Earth has officially been joined in its orbit around the Sun by a new trojan asteroid.

Named 2020 XL5, this chunk of rock is only the second object of its type ever to have been conclusively identified. Its discovery suggests that perhaps Earth trojans may be more common than we knew, and offers new insights into these mysterious rocks.

Like the first trojan, astronomers predict that 2020 XL5 will hang around for at least 4,000 years before zipping off to parts elsewhere.

"The discovery of a second Earth trojan asteroid may enhance our knowledge of the dynamics of this elusive population," scientists write in a new paper. "By comparing the orbital nature of the two Earth trojans known so far, we can better understand the mechanisms that allow for their transient stability."

Trojan asteroids are asteroids (also known as minor planets) that share the orbital path of larger planetary bodies in the Solar System. They can be found in two gravitationally stable regions leading and trailing the planet, known as Lagrange points.

These are pockets where the gravitational pulls of the planet and the Sun balance perfectly with the centripetal force of any small body in that region to basically hold it in place.

Each two-body system has five Lagrange points, as seen in the diagram below. There are five between Earth and the Moon; and another five between Earth and the Sun. The Lagrange points where trojans can be found are leading L4 and trailing L5 regions.

lagrangians
Lagrange points. (NASA/WMAP Science Team)

Trojans are well known in the Solar System. Jupiter, naturally, has the most, with well over 11,000 documented, but we've found them hanging out with other planets too. Neptune has 32, Mars has nine, and Uranus has one.

Earth's other trojan, named 2010 TK7, is a chunk of rock around 300 meters (984 feet) across, hanging about the Earth-leading L4 Lagrangian in an oscillating tadpole-shaped orbit known as libration. It's not a permanent fixture, though; eventually, in around 15,000 years, gravitational interactions will kick it out of its current orbit.

2020 XL5 is very similar. It, too, librates around L4, and will only hang around temporarily, with new observations revealing its orbit in much finer detail. But it's a lot bigger than its companion.

New observations using the Southern Astrophysical Research Telescope (SOAR) have allowed astronomers to discern that its diameter is 1,180 meters (3,871 feet). We also now know what type of asteroid it is.
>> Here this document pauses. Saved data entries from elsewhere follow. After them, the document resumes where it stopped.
(** Modelled from the spec: the per-session JSON object of the persisted
    index (section 6): handle, allowRestart, hasChildProcs, exit code if
    any, terminal identity, caption and title, the output-line limit and the
    embedded output text. Whether a process is started is live state and is
    not written. *)
Definition toJson (i : ConsoleProcessInfo) : Json :=
  JObj [ ("handle", JStr (handle_ i));
         ("caption", JStr (caption_ i));
         ("title", JStr (title_ i));
         ("terminal_sequence", JInt (terminalSequence_ i));
         ("allow_restart", JBool (allowRestart_ i));
         ("child_procs", JBool (hasChildProcs_ i));
         ("exit_code", exitCode_toJson (exitCode_ i));
         ("max_output_lines", JInt (maxOutputLines_ i));
         ("interaction_mode", JInt (InteractionMode_to_Z (interactionMode_ i)));
         ("buffered_output", JStr (outputBuffer_ i)) ].

Definition getStr (k : string) (o : list (string * Json)) : option string :=
  match json_field k o with Some (JStr s) => Some s | _ => None end.
Definition getInt (k : string) (o : list (string * Json)) : option Z :=
  match json_field k o with Some (JInt z) => Some z | _ => None end.
Definition getBool (k : string) (o : list (string * Json)) : option bool :=
  match json_field k o with Some (JBool b) => Some b | _ => None end.
Definition getExitCode (o : list (string * Json)) : option (option Z) :=
  match json_field "exit_code" o with
  | Some (JInt z) => Some (Some z)
  | Some JNull => Some None
  | _ => None
  end.

(** Modelled from the spec: the inverse of [toJson]; the entry it rebuilds
    is inert (not started). [None] stands for a field of the wrong type or
    a missing field. *)
Definition fromJson (o : list (string * Json)) : option ConsoleProcessInfo :=
  h ← getStr "handle" o;
  c ← getStr "caption" o;
  t ← getStr "title" o;
  ts ← getInt "terminal_sequence" o;
  ar ← getBool "allow_restart" o;
  cp ← getBool "child_procs" o;
  ec ← getExitCode o;
  ml ← getInt "max_output_lines" o;
  imz ← getInt "interaction_mode" o;
  im ← InteractionMode_of_Z imz;
  b ← getStr "buffered_output" o;
  Some (mkInfo h c t ts ar cp ec ml im b false).

End Info.

(** ** Process options and the process supervisor *)

(** The fields of [core::system::ProcessOptions] this file reads or
    writes. *)
Record ProcessOptions : Type := mkOptions {
  smartTerminal : bool;
  redirectStdErrToStdOut : bool;
  terminateChildren : bool;
  reportHasSubprocs : bool;
  cols : Z;
  rows : Z;
  pseudoterminal : option (Z * Z);
  environment : option (list (string * string))
}.

Module Options.

Definition with_redirectStdErrToStdOut (b : bool) (o : ProcessOptions) :=
  mkOptions (smartTerminal o) b (terminateChildren o) (reportHasSubprocs o)
    (cols o) (rows o) (pseudoterminal o) (environment o).

Definition with_terminateChildren (b : bool) (o : ProcessOptions) :=
  mkOptions (smartTerminal o) (redirectStdErrToStdOut o) b
    (reportHasSubprocs o) (cols o) (rows o) (pseudoterminal o) (environment o).

Definition with_pseudoterminal (p : option (Z * Z)) (o : ProcessOptions) :=
  mkOptions (smartTerminal o) (redirectStdErrToStdOut o) (terminateChildren o)
    (reportHasSubprocs o) (cols o) (rows o) p (environment o).

Definition with_environment (e : option (list (string * string)))
    (o : ProcessOptions) :=
  mkOptions (smartTerminal o) (redirectStdErrToStdOut o) (terminateChildren o)
    (reportHasSubprocs o) (cols o) (rows o) (pseudoterminal o) e.

(** A default-constructed [ProcessOptions], as the member [options_] of a
    process rebuilt from JSON has it. *)
Definition default : ProcessOptions :=
  mkOptions false false false false 80 25 None None.

(** [core::system::setenv(&env, name, value)]: replace the variable where
    it is set, add it otherwise. *)
Fixpoint setenv (env : list (string * string)) (name value : string)
    : list (string * string) :=
  match env with
  | [] => [(name, value)]
  | (n, v) :: rest =>
      if String.eqb n name then (n, value) :: rest
      else (n, v) :: setenv rest name value
  end.

End Options.

(** What the supervisor is asked to run: [runCommand], [runProgram] or
    [runTerminal]. *)
Inductive Launch : Type :=
| RunCommand : string -> ProcessOptions -> Launch
| RunProgram : string -> list string -> ProcessOptions -> Launch
| RunTerminal : ProcessOptions -> Launch.

(** Calls made on [core::system::ProcessOperations]. *)
Inductive OpCall : Type :=
| PtyInterrupt : OpCall
| WriteToStdin : string -> bool -> OpCall
| PtySetSize : Z -> Z -> OpCall
| Terminate : OpCall.

(** Events handed to [module_context::enqueClientEvent]. *)
Inductive ClientEvent : Type :=
| ConsoleProcessOutput (handle : string) (error : bool) (output : string)
| ConsoleProcessPrompt (handle : string) (prompt : string)
| ConsoleProcessExit (handle : string) (exitCode : Z)
| TerminalSubprocs (handle : string) (subprocs : bool).

Definition isPromptEvent (e : ClientEvent) : bool :=
  match e with ConsoleProcessPrompt _ _ => true | _ => false end.

Definition isOutputEvent (e : ClientEvent) : bool :=
  match e with ConsoleProcessOutput _ _ _ => true | _ => false end.

(** ** The collaborators outside the file

    Functions of other modules that this file calls and whose code is not
    in this file: the JSON writer and parser, the handle generator,
    line-ending conversion, the outcome of a launch request (given the
    requests made before it), the environment of the host process, the TERM
    values, and what [ConsoleProcessInfo::onSuspend] does to an entry. *)
Class Host : Type := {
  json_write : Json -> string;
  json_parse : string -> option Json;
  generateShortenedUuid : nat -> string;
  convertLineEndingsPosix : string -> string;
  launchOutcome : list Launch -> Launch -> Error;
  systemEnvironment : list (string * string);
  kSmartTerm : string;
  kDumbTerm : string;
  procInfo_onSuspend : ConsoleProcessInfo -> ConsoleProcessInfo
}.

(** ** The scratch directory *)

(** Modelled from the spec: [FilePath], [readStringFromFile],
    [appendToFile] and [writeStringToFile] belong to the core library
    (sections 4.2 and 7: a log file per handle in a scratch directory,
    appended to and read whole; a failing operation is reported and changes
    nothing). The directory [s_consoleProcPath] holds one file per name;
    [dirAvailable] says whether [ensureDirectory] succeeds, [readable] and
    [writable] whether reading and writing a file do. *)
Record FileSystem : Type := mkFS {
  dirAvailable : bool;
  readable : bool;
  writable : bool;
  files : gmap string string
}.

Module FS.

Definition with_files (f : gmap string string) (fs : FileSystem) :=
  mkFS (dirAvailable fs) (readable fs) (writable fs) f.

(** Modelled from the spec: [FilePath::ensureDirectory]. *)
Definition ensureDirectory (fs : FileSystem) : Error :=
  if dirAvailable fs then Success else SystemError "ensureDirectory".

(** Modelled from the spec: [FilePath::exists]. *)
Definition exists_ (name : string) (fs : FileSystem) : bool :=
  bool_decide (is_Some (files fs !! name)).

(** Modelled from the spec: [core::readStringFromFile], the whole file
    as it is. *)
Definition readStringFromFile (name : string) (fs : FileSystem)
    : Error * string :=
  if readable fs then
    match files fs !! name with
    | Some content => (Success, content)
    | None => (SystemError "readStringFromFile", "")
    end
  else (SystemError "readStringFromFile", "").

(** Modelled from the spec: [core::appendToFile]; a file that does not
    exist yet starts empty. *)
Definition appendToFile (name : string) (s : string) (fs : FileSystem)
    : Error * FileSystem :=
  if writable fs then
    (Success, with_files (<[name := default "" (files fs !! name) +:+ s]> (files fs)) fs)
  else (SystemError "appendToFile", fs).

(** Modelled from the spec: [core::writeStringToFile]. *)
Definition writeStringToFile (name : string) (s : string) (fs : FileSystem)
    : Error * FileSystem :=
  if writable fs then (Success, with_files (<[name := s]> (files fs)) fs)
  else (SystemError "writeStringToFile", fs).

(** Modelled from the spec: [FilePath::removeIfExists]. *)
Definition removeIfExists (name : string) (fs : FileSystem)
    : Error * FileSystem :=
  if writable fs then (Success, with_files (delete name (files fs)) fs)
  else if exists_ name fs then (SystemError "removeIfExists", fs)
  else (Success, fs).

End FS.

Definition kConsoleIndex : string := "INDEX".

(** ** std::string operations used by the output state machine *)

Definition substr (s : string) (pos len : nat) : string :=
  String.substring pos len s.

Definition substr_from (s : string) (pos : nat) : string :=
  String.substring pos (String.length s - pos) s.

Definition ends_with (s suffix : string) : bool :=
  let n := String.length s in
  let m := String.length suffix in
  (m <=? n)%nat && String.eqb (substr_from s (n - m)) suffix.

Fixpoint find_last_of_from (w : list ascii) (set : list ascii) (i : nat)
    (found : option nat) : option nat :=
  match w with
  | [] => found
  | c :: w' =>
      find_last_of_from w' set (S i)
        (if existsb (Ascii.eqb c) set then Some i else found)
  end.

(** [s.find_last_of(set)]; [None] is [std::string::npos]. *)
Definition find_last_of (s set : string) : option nat :=
  find_last_of_from (chars s) (chars set) 0%nat None.

(** ** Trimming an event's payload *)

(** The lines of a text, each with its line feed; the last one may lack
    it. *)
Fixpoint splitLines (w : list ascii) : list (list ascii) :=
  match w with
  | [] => []
  | c :: w' =>
      if Ascii.eqb c lf then [c] :: splitLines w'
      else match splitLines w' with
           | [] => [[c]]
           | l :: ls => (c :: l) :: ls
           end
  end.

Definition lineCount (s : string) : nat := length (splitLines (chars s)).

Fixpoint dropLine (w : list ascii) : list ascii :=
  match w with
  | [] => []
  | c :: w' => if Ascii.eqb c lf then w' else dropLine w'
  end.

(** Modelled from the spec: [string_utils::trimLeadingLines] is defined in
    the core library; it leaves "a trimmed copy retaining only the last N
    lines" (section 4.1). Leading lines are dropped one by one until at most
    [maxLines] are left. *)
Definition trimLeadingLines (maxLines : Z) (s : string) : string :=
  string_of_list_ascii
    (Nat.iter (lineCount s - Z.to_nat maxLines) dropLine (chars s)).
"SOAR's data allowed us to make a first photometric analysis of the object, revealing that 2020 XL5 is likely a C-type asteroid, with a size larger than one kilometer," says astronomer Toni Santana-Ros of the University of Alicante in Spain.

C-type (carbonaceous) asteroids are darker in hue because they're rich in carbon. They're also the most numerous asteroids in the Solar System; more than 75 percent of all Solar System asteroids could be carbonaceous. They're among the oldest objects in the Solar System, with a composition similar to that of the Sun itself.

This makes C-type asteroids an attractive target for studying the early Solar System and the formation of the planets, and Earth trojans potentially even more so. We currently have several space observatories "parked" in Earth-Sun Lagrange points; having a C-type asteroid hanging about nearby within reach would be an excellent opportunity.

2020 XL5 might not be it, however. Its orbit takes it nearly as far out as Mars, and crosses Venus' orbital path. But it could show us how to search for other Earth trojans.

Any object orbiting the Lagrangians would be moving around a lot, leaving a very large patch of sky to scour looking for relatively small objects; having two Earth trojans to study will give astronomers a bigger toolkit for calculating those orbits.

In turn, that could help us find a population of potentially hundreds of Earth trojans, lurking out there in the dark.

"If we are able to discover more Earth trojans, and if some of them can have orbits with lower inclinations, they might become cheaper to reach than our Moon," says astronomer Cesar BriceƱo of the National Science Foundation's NOIRLab.

"So they might become ideal bases for an advanced exploration of the Solar System, or they could even be a source of resources."

The team's research has been published in Nature Communications.